Search Law and Democracy-Reinforcement

Like publius, I've always been interested in process-based theories of constitutional law (as represented by our mutual hero John Hart Ely).

Many people complain that process theories ignore the substantive values protected by a constitution - liberty, property, privacy, substantive equality. Others point out that in judicial review as it is actually practiced, the courts eventually get around to a cost-benefit analysis of some kind, anyway, so why not just admit that up front?
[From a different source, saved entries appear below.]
(** X1: the k-mer index of a window is its base-5 number: it lies in
    [0, 5^k), and two windows have the same index exactly when their
    characters have the same base index (A, C, G, T/U in either case, 4 for
    every other character) at every position. *)
Theorem chars2kmer_same_index (seq1 seq2 : list Z) (k o1 o2 : Z) :
  0 <= k <= 22 ->
  0 <= chars2kmer seq1 k o1 < 5 ^ k /\
  (chars2kmer seq1 k o1 = chars2kmer seq2 k o2 <->
   forall j, 0 <= j < k ->
     char2index (aget 0 seq1 (o1 + j)) = char2index (aget 0 seq2 (o2 + j))).
Proof.
  intros Hk. split; [apply chars2kmer_range; lia |].
  rewrite !chars2kmer_horner by lia. split.
  - intros E j Hj.
    apply horner_inj in E;
      [| by rewrite !length_window_digits
       | apply window_digits_range | apply window_digits_range].
    unfold window_digits in E.
    assert (Hin : In j (upto 0 k)) by (apply In_upto; lia).
    revert Hin. generalize (upto 0 k) E. clear.
    induction l as [| x l IH]; intros E Hin; [destruct Hin |].
    destruct Hin as [-> | Hin]; inversion E; auto.
  - intros H. f_equal. unfold window_digits. apply map_ext_in.
    intros j Hj. apply In_upto in Hj. apply H. lia.
Qed.

(** The windows ACG of ACGT and acg of tacgu have the same index, 7. *)
Lemma chars2kmer_same_index_witness :
  chars2kmer (bytes_of "ACGT") 3 0 = chars2kmer (bytes_of "tacgu") 3 1
  /\ 0 <= chars2kmer (bytes_of "ACGT") 3 0 < 5 ^ 3.
Proof.
  destruct (chars2kmer_same_index (bytes_of "ACGT") (bytes_of "tacgu") 3 0 1)
    as (Hr & Hiff); [lia |].
  split; [| exact Hr]. apply Hiff. intros j Hj.
  assert (j = 0 \/ j = 1 \/ j = 2) as [-> | [-> | ->]] by lia; reflexivity.
Defined.

Lemma Zsum_insert (l : list Z) (p : nat) (v : Z) :
  (p < List.length l)%nat -> Zsum (<[p := v]> l) = Zsum l - nth p l 0 + v.
Proof.
  revert p. induction l as [| x l IH]; intros p Hp; cbn [List.length] in Hp.
  - lia.
  - destruct p as [| p]; cbn [list_insert insert nth].
    + unfold Zsum. cbn [fold_right]. lia.
    + unfold Zsum in *. cbn [fold_right]. rewrite IH by lia. lia.
Qed.

Lemma Zsum_aset (a : list Z) (i v : Z) :
  0 <= i < Z.of_nat (List.length a) ->
  Zsum (aset a i v) = Zsum a - aget 0 a i + v.
Proof.
  intros Hi. unfold aset, aget. destruct (Z.ltb_spec i 0); [lia |].
  apply Zsum_insert. lia.
Qed.

Lemma Zsum_replicate_0 (n : nat) : Zsum (replicate n 0) = 0.
Proof. induction n as [| n IH]; [reflexivity |]. cbn. exact IH. Qed.

(** The number of the first [n] windows whose index is [c]. *)
Definition windows_with (seq : list Z) (k c n : Z) : Z :=
  Z.of_nat (List.length
              (List.filter (fun i => chars2kmer seq k i =? c) (upto 0 n))).

Lemma windows_with_succ seq k c n :
  0 <= n ->
  windows_with seq k c (n + 1)
  = windows_with seq k c n + (if chars2kmer seq k n =? c then 1 else 0).
Proof.
  intros Hn. unfold windows_with. rewrite upto_snoc by lia.
  rewrite List.filter_app, length_app. cbn [List.filter].
  destruct (chars2kmer seq k n =? c); cbn [List.length]; lia.
Qed.

Lemma windows_with_le seq k c n : 0 <= n -> 0 <= windows_with seq k c n <= n.
Proof.
  intros Hn. unfold windows_with.
  pose proof (List.filter_length_le
                (fun i => chars2kmer seq k i =? c) (upto 0 n)) as H.
  rewrite length_upto in H. lia.
Qed.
Search law might seem like good terrain for the critics. The cases revolve around two substantive values - crime control and privacy. And the courts tend to make cost-benefit judgments: language about exigency, necessity and seriousness of the intrusion is everywhere. That sounds a lot like lawyer talk for deciding whether the costs to the state of a rule outweigh the benefits to the individual or vice versa.

But looking up the leading Canadian search cases for work, I was struck by how well they fit in a legal process framework.

The first principle is that the courts require specific legislative authorization of whatever search is at issue. Under s. 8, "not authorized by law" necessarily means "unreasonable." With minor exceptions, the law that authorizes the search has to be legislatively enacted. This has the "democracy forcing" quality of requiring legislative approval (which, in Canada, effectively just means requiring the executive to act relatively openly - in the US, it would have the further effect of requiring the collaboration of independent politicians).

In Hunter, the SCC insisted that laws authorizing searches should normally include a requirement for "prior judicial authorization" to show reasonable and probable grounds to believe that an offence had taken place. This proved to be unworkable. A health inspection of a restaurant is a search, as is a municipal building inspection - few outside the libertarian fringe seriously want to require that these occur only with a warrant. The tendency of the courts was to make a distinction between criminal law searches and "mere" regulatory ones. This was misguided. The purpose of section 8 (as opposed to one of the costs of it) is not to get criminals off, but to protect privacy. My privacy is just as affected if a by-law enforcement officer ransacks my house as if a cop does. If anything, more serious offences justify greater intrusions. In the event, the court was faced with the problem of random drunk-driving stops. These are clearly criminal, but the court could hardly strike them down.

The better distinction would have been between searches imposed on everyone equally (or tacitly consented to in the case of a regulated business), as opposed to discretionary searches. If the public as a whole is willing to have random spot checks of drivers, then there is no reason for the court to interfere. The same people suffering the burden on their privacy chose the restriction. On the other hand, searches imposed on teenage boys (and, most frequently, black and native boys) are imposed by a different group than those who have to put up with them. It doesn't necessarily mean they are unjustified, but it calls for greater scrutiny and procedural road blocks and so on.

If search law is all Ely-ian (or would make more sense if it were), then that should be counted for the team.